» Data for analysis:
(** Validation does not see a column that is neither expected, nor the
    identifier, nor the label. *)
Lemma prepare_outcome_with_column (self : CreditDefaultModel) (frame : DataFrame)
      (extra : string) (cells : Series) :
  mem extra (_expected_columns self) = false ->
  String.eqb (_id_column self) extra = false ->
  String.eqb "default" extra = false ->
  prepare_outcome floatify float_repr self (with_column frame extra cells)
  = prepare_outcome floatify float_repr self frame.
Proof.
  intros Hexp Hid Hlabel; unfold prepare_outcome.
  assert (Hmissing : missing_columns self (with_column frame extra cells)
                     = missing_columns self frame).
  { unfold missing_columns; apply filter_ext_in; intros c Hc.
    rewrite columns_with_column, mem_app_one,
      (mem_false_neq extra _ c Hexp Hc), orb_false_r; reflexivity. }
  rewrite Hmissing, columns_with_column, !mem_app_one, Hid, Hlabel, !orb_false_r.
  unfold getitem_list, getitem, with_column; cbn [data index].
  rewrite getitem_data_app_other by exact Hexp.
  rewrite lookup_app_other by exact Hid; reflexivity.
Qed.

Lemma any_null_false (frame : DataFrame) (col : string) (cells : Series) (c : cell) :
  any_null frame = false -> In (col, cells) (data frame) -> In c cells -> isnull c = false.
Proof.
  intros Hnull Hcol Hc; destruct (isnull c) eqn:Hn; [ | reflexivity ].
  assert (Hex : any_null frame = true); [ | congruence ].
  apply existsb_exists; exists (col, cells); split; [ assumption | ].
  apply existsb_exists; exists c; split; assumption.
Qed.

(** What [score] emits: the log records of the validation, then one call
    of the estimator on the prepared features, if there are any. *)
Lemma trace_score (self : CreditDefaultModel) (frame : DataFrame) :
  trace (score floatify float_repr self frame)
  = trace (_prepare_features floatify float_repr self frame)
    ++ match outcome (_prepare_features floatify float_repr self frame) with
       | Ok fi => [PredictProba (fst fi)]
       | Raise _ => []
       end.
Proof.
  unfold score.
  destruct (_prepare_features floatify float_repr self frame) as [tr [fi | e]];
    cbn [bind trace outcome fst snd]; [ | rewrite app_nil_r; reflexivity ].
  unfold _predict_proba; cbn [bind emit lift].
  destruct (_estimator self (fst fi)) as [a | e]; cbn; [ | reflexivity ].
  destruct (take_column_1 a) as [column | e]; cbn; [ | reflexivity ].
  destruct (Series_of_array column (index (fst fi))); reflexivity.
Qed.

(** Validation emits log records only, and at most the one that lists the
    columns it ignores. *)
Lemma trace_prepare_features (self : CreditDefaultModel) (frame : DataFrame) :
  trace (_prepare_features floatify float_repr self frame) = []
  \/ trace (_prepare_features floatify float_repr self frame)
     = [Log DEBUG "Ignoring extra columns: %s"
            [ArgStr (join ", " (extra_columns self frame))]]
       /\ extra_columns self frame <> [].
Proof.
  unfold _prepare_features.
  destruct (negb (mem (_id_column self) (columns frame))); [ left; reflexivity | ].
  destruct (mem "default" (columns frame)); [ left; reflexivity | ].
  destruct (nonempty (missing_columns self frame)); [ left; reflexivity | ].
  rewrite trace_bind_silent.
  - destruct (extra_columns self frame) as [| x xs]; cbn [nonempty];
      [ left; reflexivity | right; split; [ reflexivity | discriminate ] ].
  - intros _; silent.
Qed.

End ExtraColumns.

Section PreparedFeatures.

Variable floatify : string -> option number.
Variable float_repr : float -> string.

(** A null or a blank string in an expected column: the payload is never
    accepted, so no number is ever made up for that cell. *)
Lemma null_feature_never_accepted (self : CreditDefaultModel) (frame : DataFrame)
      (col : string) (cells : Series) :
  In col (_expected_columns self) ->
  lookup col (data frame) = Some cells ->
  existsb null_or_blank cells = true ->
  exists e, outcome (_prepare_features floatify float_repr self frame) = Raise e.
Proof.
  intros Hexp Hl Hblank.
  destruct (outcome (_prepare_features floatify float_repr self frame))
    as [[features identifiers] | e] eqn:H; [ exfalso | eauto ].
  rewrite outcome_prepare_features in H.
  apply prepare_outcome_ok_inv in H
    as [_ [_ [_ [projected [raw [Hp [Hc [Hnull _]]]]]]]].
  assert (Hhas : has_null col (replace_blank projected)).
  { unfold getitem_list in Hp; apply rbind_ok_inv in Hp as [d [Hd Hp]].
    injection Hp as <-.
    exists (map replace_blank_cell cells); split.
    - unfold replace_blank; cbn [data].
      rewrite (lookup_map_values (map replace_blank_cell)),
        (getitem_data_lookup _ _ _ _ Hd Hexp), Hl; reflexivity.
    - rewrite existsb_exists in *; destruct Hblank as [c [Hin Hc0]].
      exists (replace_blank_cell c); split; [ apply in_map; assumption | ].
      rewrite null_or_blank_replaced; assumption. }
  pose proof (coerce_dtypes_keeps_null floatify col _ _ _ Hhas Hc) as Hkept.
  apply any_null_of_has_null in Hkept; congruence.
Qed.

(** C8.  When a payload is accepted, the features have exactly the expected
    columns, in the order of the signature, over the index of the payload,
    and no cell of them is null; a column of the payload that is not
    expected is not among them; and one more column that is neither
    expected, nor the identifier, nor the label changes nothing to the
    outcome.  The frame on which the estimator is called is that one. *)
Theorem prepared_features_expected_columns_no_nulls :
  forall (self : CreditDefaultModel) (frame : DataFrame),
    (forall features identifiers,
        outcome (_prepare_features floatify float_repr self frame)
        = Ok (features, identifiers) ->
        columns features = _expected_columns self /\
        index features = index frame /\
        (forall col cells c,
            In (col, cells) (data features) -> In c cells -> isnull c = false) /\
        (forall col, In col (columns frame) -> ~ In col (_expected_columns self) ->
                     ~ In col (columns features)) /\
        (forall extra cells,
            mem extra (_expected_columns self) = false ->
            String.eqb (_id_column self) extra = false ->
            String.eqb "default" extra = false ->
            outcome (_prepare_features floatify float_repr self
                       (with_column frame extra cells))
            = Ok (features, identifiers))) /\
    (forall features,
        In (PredictProba features) (trace (score floatify float_repr self frame)) ->
        columns features = _expected_columns self /\
        forall col cells c,
          In (col, cells) (data features) -> In c cells -> isnull c = false).
Proof.
  intros self frame.
  assert (Hok : forall features identifiers,
             outcome (_prepare_features floatify float_repr self frame)
             = Ok (features, identifiers) ->
             columns features = _expected_columns self /\
             index features = index frame /\
             forall col cells c,
               In (col, cells) (data features) -> In c cells -> isnull c = false).
  { intros features identifiers H; rewrite outcome_prepare_features in H.
    pose proof (prepare_outcome_shape _ _ _ _ _ _ H) as [Hcols Hidx].
    apply prepare_outcome_ok_inv in H as [_ [_ [_ [p [raw [_ [_ [Hnull _]]]]]]]].
    repeat split; try assumption.
    intros col cells c; apply any_null_false; assumption. }
  split.
  - intros features identifiers H.
    destruct (Hok _ _ H) as [Hcols [Hidx Hnull]].
    repeat split; try assumption.
    + intros col _ Hnot; rewrite Hcols; exact Hnot.
    + intros extra cells Hexp Hid Hlabel.
      rewrite outcome_prepare_features, prepare_outcome_with_column by assumption.
      rewrite <- outcome_prepare_features; exact H.
  - intros features Hin; rewrite trace_score in Hin.
    apply in_app_or in Hin as [Hin | Hin].
    + destruct (trace_prepare_features floatify float_repr self frame) as [Ht | [Ht _]];
        rewrite Ht in Hin; [ contradiction | ].
      destruct Hin as [Hin | []]; discriminate.
    + destruct (outcome (_prepare_features floatify float_repr self frame))
        as [[f ids] | e] eqn:H; [ | contradiction ].
      destruct Hin as [Hin | []]; injection Hin as <-; cbn [fst].
      destruct (Hok _ _ eq_refl) as [Hcols [_ Hnull]]; split; assumption.
Qed.

End PreparedFeatures.

(** The batch of the scenario: the features are LIMIT_BAL then AGE, without
    nulls, also when the payload carries one more column NOTE. *)
Lemma prepared_features_expected_columns_no_nulls_scenario :
  columns (mkDataFrame [0; 1] [("LIMIT_BAL", [Float 200000; Float 50000]);
                               ("AGE", [Int 35; Int 41])])
  = ["LIMIT_BAL"; "AGE"] /\
  isnull (Int 41) = false /\
  outcome (_prepare_features Scenario.floatify Scenario.float_repr Scenario.model
             (with_column Scenario.batch "NOTE" [Str "vip"; Str EmptyString]))
  = Ok (mkDataFrame [0; 1] [("LIMIT_BAL", [Float 200000; Float 50000]);
                            ("AGE", [Int 35; Int 41])],
        [Str "1001"; Str "1002"]).
Proof.
  pose proof (proj1 (prepared_features_expected_columns_no_nulls
                       Scenario.floatify Scenario.float_repr Scenario.model
                       Scenario.batch) _ _ eq_refl)
    as [Hcols [_ [Hnull [_ Hextra]]]].
  split; [ exact Hcols | split ].
  - apply (Hnull "AGE" [Int 35; Int 41] (Int 41)).
    + right; left; reflexivity.
    + right; left; reflexivity.
  - exact (Hextra "NOTE" [Str "vip"; Str EmptyString] eq_refl eq_refl eq_refl).
Defined.

(** ** [predict_proba] against [score] *)

Section Agreement.

Variable floatify : string -> option number.
Variable float_repr : float -> string.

» Your goal: Could you show every line of the material that includes the string "PreparedFeatures"?

» Answer below:
Section PreparedFeatures.
End PreparedFeatures.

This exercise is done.